The Commanders of a group of pirates who are currently holding 24 persons captive including 4 Ghanaians in Somalia who were aboard the MV Iceberg 1 are agitated about the non-compliance to their demand and have threatened worse moments for the crew.
The captives communicated the intention of the pirates through a text message to Citi FM.
According to the pirates, if their demands are not met immediately, they would be forced to kill the captives and make away with some of their body parts which they say are more expensive than the ransom.
“Hi, this is to inform you that the hijacker of MV Iceberg 1 has come out unkind, inhuman and terrible decision last night. Immediately after one of their commanders arrived on board, he said officially that if they don’t get their ransom ASAP they will slaughter us and remove our kidneys and hearts which are even high than the cost of ransom they are requesting.

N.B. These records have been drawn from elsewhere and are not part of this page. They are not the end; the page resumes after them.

Lemma report_nil f e : report f e = [] <-> e = None.
Proof. destruct e; simpl; split; congruence. Qed.

(** A manual report is accepted exactly when it is well formed: trimmed, its
    subject and idempotency key are non-empty safe identifiers within their bounds,
    its source is the manual one and its category one of the six, its summary has
    10 to 4000 characters and its optional labels at most 200; and acceptance
    means no field is reported. *)
Theorem manual_report_accepted_iff (i : ManualReportInput) :
  let safe := str_forallb (fun c => is_alnum c || includes ["_"; "-"] (String c EmptyString)) in
  (v_ok (validateManualReportInput i) = true <->
     (1 <= str_len (field_text (protectedSubjectId i)) <= 64 /\ safe (field_text (protectedSubjectId i)) = true) /\
     reportSource i = Some "manual_report" /\
     (exists c : CyberbullyingCategory, category i = Some (js_name c)) /\
     10 <= str_len (field_text (summary i)) <= 4000 /\
     str_len (field_text (allegedActorLabel i)) <= 200 /\
     str_len (field_text (allegedActorExternalReference i)) <= 200 /\
     (1 <= str_len (field_text (idempotencyKey i)) <= 100 /\ safe (field_text (idempotencyKey i)) = true)) /\
  (v_ok (validateManualReportInput i) = true <-> errors (validateManualReportInput i) = []).
Proof.
  intros safe. unfold validateManualReportInput. cbv zeta. cbn [v_ok errors].
  assert (Hnil : forall l : list (ManualReportField * ManualReportErrorCode), (length l =? 0)%nat = true <-> l = []).
  { intros [|x l]; simpl; split; congruence. }
  rewrite Hnil. split; [|done].
  assert (Happ : forall (a b : list (ManualReportField * ManualReportErrorCode)), a ++ b = [] <-> a = [] /\ b = []).
  { intros a b. split; [apply app_eq_nil|by intros [-> ->]]. }
  rewrite !Happ, !report_nil, !bounded_id_None. unfold subjectIdMax, idempotencyKeyMax.
  fold safe.
  assert (H1 : (if negb (status_is (reportSource i) (js_name RS_ManualReport)) then Some M_invalid else None) = None
    <-> reportSource i = Some "manual_report").
  { destruct (reportSource i) as [s|]; simpl; [|split; congruence].
    destruct (String.eqb_spec s "manual_report"); simpl; split; congruence. }
  assert (H2 : (if negb (truthy (category i)) then Some M_required
      else if negb (isCyberbullyingCategory (category i ?? "")) then Some M_invalid else None) = None
    <-> exists c : CyberbullyingCategory, category i = Some (js_name c)).
  { unfold isCyberbullyingCategory. destruct (category i) as [s|]; cbn [truthy nullish negb]; [|split; [done|by intros [c Hc]]].
    destruct (parse (A := CyberbullyingCategory) s) as [c|] eqn:Hp; cbn [is_some negb].
    - apply parse_Some in Hp as <-. split; [eauto|]. intros _. by destruct c.
    - split; [by destruct (nonempty s)|]. intros [c Hc]. assert (s = js_name c) as -> by congruence. by rewrite parse_name in Hp. }
  assert (H3 : (if negb (nonempty (field_text (summary i))) then Some M_required
      else if str_len (field_text (summary i)) <? summaryMin then Some M_too_short
      else if summaryMax <? str_len (field_text (summary i)) then Some M_too_long else None) = None
    <-> 10 <= str_len (field_text (summary i)) <= 4000).
  { unfold summaryMin, summaryMax, nonempty. destruct (String.eqb_spec (field_text (summary i)) "") as [->|]; cbn [negb].
    - split; [done|]. unfold str_len. simpl. lia.
    - destruct (Z.ltb_spec (str_len (field_text (summary i))) 10); [split; [done|lia]|].
      destruct (Z.ltb_spec 4000 (str_len (field_text (summary i)))); [split; [done|lia]|]. split; [lia|done]. }
  assert (H4 : forall (n m : Z), (if m <? n then Some M_too_long else None) = None <-> n <= m).
  { intros n m. destruct (Z.ltb_spec m n); split; congruence || lia. }
  rewrite H1, H2, H3, !H4. unfold actorLabelMax, actorRefMax. tauto.
Qed.

(** A case task is accepted exactly when its title is present and within 200
    characters wherever it must be given or is given, its description within 4000,
    its status one of the four, and its due date empty or a date. *)
Theorem case_task_accepted_iff (dateParse : string -> option Z) (t d s due : option string) (req : option bool) :
  let e := validateCaseTaskInput dateParse t d s due req in
  (te_title e = None <-> (req ?? false = false /\ t = None) \/ 1 <= str_len (field_text t) <= 200) /\
  (te_description e = None <-> forall x, d = Some x -> str_len x <= 4000) /\
  (te_status e = None <-> forall x, s = Some x -> exists c : CaseTaskStatus, x = js_name c) /\
  (te_dueDate e = None <-> forall x, due = Some x -> trim x = "" \/ exists ms, dateParse x = Some ms).
Proof.
  cbv zeta. unfold validateCaseTaskInput. cbn [te_title te_description te_status te_dueDate].
  split; [|split; [|split]].
  - fold (field_text t). unfold taskTitleMax, nonempty.
    assert (Hc : (if negb (negb (field_text t =s "")) then Some C_required
       else if 200 <? str_len (field_text t) then Some C_too_long else None) = None <-> 1 <= str_len (field_text t) <= 200).
    { destruct (field_text t) as [|c r]; cbn [String.eqb negb]; [split; [done|unfold str_len; simpl; lia]|].
      assert (1 <= str_len (String c r)) by (unfold str_len; simpl; lia).
      destruct (Z.ltb_spec 200 (str_len (String c r))); split; congruence || lia. }
    destruct (req ?? false); cbn [orb]; [rewrite Hc; split; [tauto|intros [[? _]|?]; [done|done]]|].
    destruct t as [x|]; cbn [is_some]; [rewrite Hc; split; [tauto|intros [[_ ?]|?]; [done|done]]|].
    split; auto.
  - unfold taskDescriptionMax. destruct d as [x|]; [|split; [by intros _ ?|done]].
    destruct (Z.ltb_spec 4000 (str_len x)); split; try congruence; try (intros _ ? [= <-]; lia).
    intros Hx. specialize (Hx x eq_refl). lia.
  - destruct s as [x|]; [|split; [by intros _ ?|done]]. unfold isCaseTaskStatus.
    destruct (parse (A := CaseTaskStatus) x) as [c|] eqn:Hp; cbn [is_some negb].
    + apply parse_Some in Hp as <-. split; [intros _ ? [= <-]; eauto|done].
    + split; [done|]. intros Hx. destruct (Hx x eq_refl) as [c ->]. by rewrite parse_name in Hp.
  - unfold parseCaseDueDate. destruct due as [x|]; [|split; [by intros _ ?|done]].
    destruct (String.eqb_spec (trim x) ""); [split; [intros _ ? [= <-]; auto|done]|].
    destruct (dateParse x) as [ms|] eqn:Hd.
    + split; [|done]. intros _ ? [= <-]. right. eauto.
    + split; [done|]. intros Hx. destruct (Hx x eq_refl) as [?|[ms ?]]; congruence.
Qed.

Kindly forward this urgent news to all other embassies in Nairobi and human right watch worldwide ASAP”. Text message from the captives.

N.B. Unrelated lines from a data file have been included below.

(* ===== verification/Disclosure.v ===== *)
(** Child-safety disclosure policy ([packages/core/src/child-safety-signal.ts],
    [child-safety-consent.ts], [child-safety-recipient-authorization.ts],
    [child-safety-delivery.ts], [child-safety-safety-signal.ts]): the signal
    envelope's validator, the effective-state evaluators, the recipient chain,
    disclosure scopes and their serialization, the delivery life cycle, bounds. *)
From S2P Require Import Prelude JsValue.
From Stdlib Require Import QArith Qround.
Open Scope string_scope.
Open Scope list_scope.
Open Scope Z_scope.
Open Scope tam_scope.
Import JsValue.

Module Disclosure.

(** * The signal contract *)

(* src: packages/core/src/child-safety-signal.ts:27-45 SafetySignalCode *)
Inductive SafetySignalCode :=
| SigAgeProbe | SigParentalMonitoringProbe | SigSecrecyRequest | SigIntimateImageRequest
| SigOffPlatformMove | SigMeetingProposal | SigThreat | SigSelfHarmEncouragement | SigCoerciveControl
| SigComplianceThreat | SigFinancialScam | SigCredentialRequest | SigPaymentDemand | SigTrustExploitation.
#[export] Instance SafetySignalCode_dec : EqDecision SafetySignalCode.
Proof. solve_decision. Defined.
#[export] Program Instance SafetySignalCode_enum : JsEnum SafetySignalCode := {|
  js_name x := match x with
    | SigAgeProbe => "AGE_PROBE" | SigParentalMonitoringProbe => "PARENTAL_MONITORING_PROBE"
    | SigSecrecyRequest => "SECRECY_REQUEST" | SigIntimateImageRequest => "INTIMATE_IMAGE_REQUEST"
    | SigOffPlatformMove => "OFF_PLATFORM_MOVE" | SigMeetingProposal => "MEETING_PROPOSAL"
    | SigThreat => "THREAT" | SigSelfHarmEncouragement => "SELF_HARM_ENCOURAGEMENT"
    | SigCoerciveControl => "COERCIVE_CONTROL" | SigComplianceThreat => "COMPLIANCE_THREAT"
    | SigFinancialScam => "FINANCIAL_SCAM" | SigCredentialRequest => "CREDENTIAL_REQUEST"
    | SigPaymentDemand => "PAYMENT_DEMAND" | SigTrustExploitation => "TRUST_EXPLOITATION" end;
  js_values :=
    [SigAgeProbe; SigParentalMonitoringProbe; SigSecrecyRequest; SigIntimateImageRequest;
     SigOffPlatformMove; SigMeetingProposal; SigThreat; SigSelfHarmEncouragement; SigCoerciveControl;
     SigComplianceThreat; SigFinancialScam; SigCredentialRequest; SigPaymentDemand; SigTrustExploitation] |}.
Solve All Obligations with solve_js_enum.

In an interview with one of the captured Ghanaians on board the MV Iceberg 1, he confirmed the content of the text message and pleaded for help.

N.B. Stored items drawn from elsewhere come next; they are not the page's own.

(* ===== verification/Notifications.v ===== *)
(** Family notifications: the catalogue of types ([packages/core/src/family-notifications.ts]),
    the rows and the services of the recipient over them
    ([packages/db/src/family-notification-repo.ts]).

    Who may be notified is decided in [NotifyKernel]; here recipients are given. *)
From S2P Require Import Prelude Keyset Outbox Workspace.
Open Scope string_scope.
Open Scope list_scope.
Open Scope Z_scope.
Open Scope tam_scope.

Module Notifications.
Import Outbox Workspace.

(** * The catalogue *)

(** The union of the thirteen literals, the one the outbox has. *)
(* src: packages/core/src/family-notifications.ts:14-20 FamilyNotificationType *)
Definition FamilyNotificationType := EnqueueableOutboxType.
(* src: packages/core/src/family-notifications.ts:32-32 FamilyNotificationSeverity *)
Inductive FamilyNotificationSeverity := info | attention | urgent.
#[export] Instance FamilyNotificationSeverity_dec : EqDecision FamilyNotificationSeverity.
Proof. solve_decision. Defined.
#[export] Program Instance FamilyNotificationSeverity_enum : JsEnum FamilyNotificationSeverity := {|
  js_name s := match s with info => "info" | attention => "attention" | urgent => "urgent" end;
  js_values := [info; attention; urgent] |}.
Solve All Obligations with solve_js_enum.
(* src: packages/core/src/family-notifications.ts:35-37 FamilyNotificationEntityType *)
Inductive FamilyNotificationEntityType :=
| ent_signal | ent_incident | ent_delivery | ent_invitation | ent_authority | ent_consent | ent_recipient_authorization | ent_protection_plan.
#[export] Instance FamilyNotificationEntityType_dec : EqDecision FamilyNotificationEntityType.
Proof. solve_decision. Defined.
#[export] Program Instance FamilyNotificationEntityType_enum : JsEnum FamilyNotificationEntityType := {|
  js_name e := match e with
    | ent_signal => "signal" | ent_incident => "incident" | ent_delivery => "delivery" | ent_invitation => "invitation"
    | ent_authority => "authority" | ent_consent => "consent" | ent_recipient_authorization => "recipient_authorization"
    | ent_protection_plan => "protection_plan" end;
  js_values := [ent_signal; ent_incident; ent_delivery; ent_invitation; ent_authority; ent_consent; ent_recipient_authorization;
    ent_protection_plan] |}.
Solve All Obligations with solve_js_enum.
(* src: packages/core/src/family-notifications.ts:44-50 FamilyRecipientRule *)
Inductive FamilyRecipientRule :=
| cs_authorized_recipient | delivery_recipient | family_manager | inviter_plus_admins | affected_guardian_plus_managers | protection_plan_viewer.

“The situation is that we are very sad today because three days ago one man came who they say is the commander and they came with the decision that they are going to slaughter us and remove our kidneys and sell them…the health situation is very bad because people are suffering from cough, diarrhoea, some dangerous skin diseases and others are also suffering from spinal cord problem…we are suffering please it is becoming unbearable. Please help us.”
The 24 people including six Indians, nine Yemenis, two Sudanese, a Philippine and 4 Ghanaians, were captured on the high seas in March 2010.
The activities of pirates off the Somali coast have been a threat to international shipping since the second phase of the Somali Civil War in the early 21st century. Since 2005, many international organizations, including the International Maritime Organization and the World Food Programme, have expressed concern over the rise in the operation.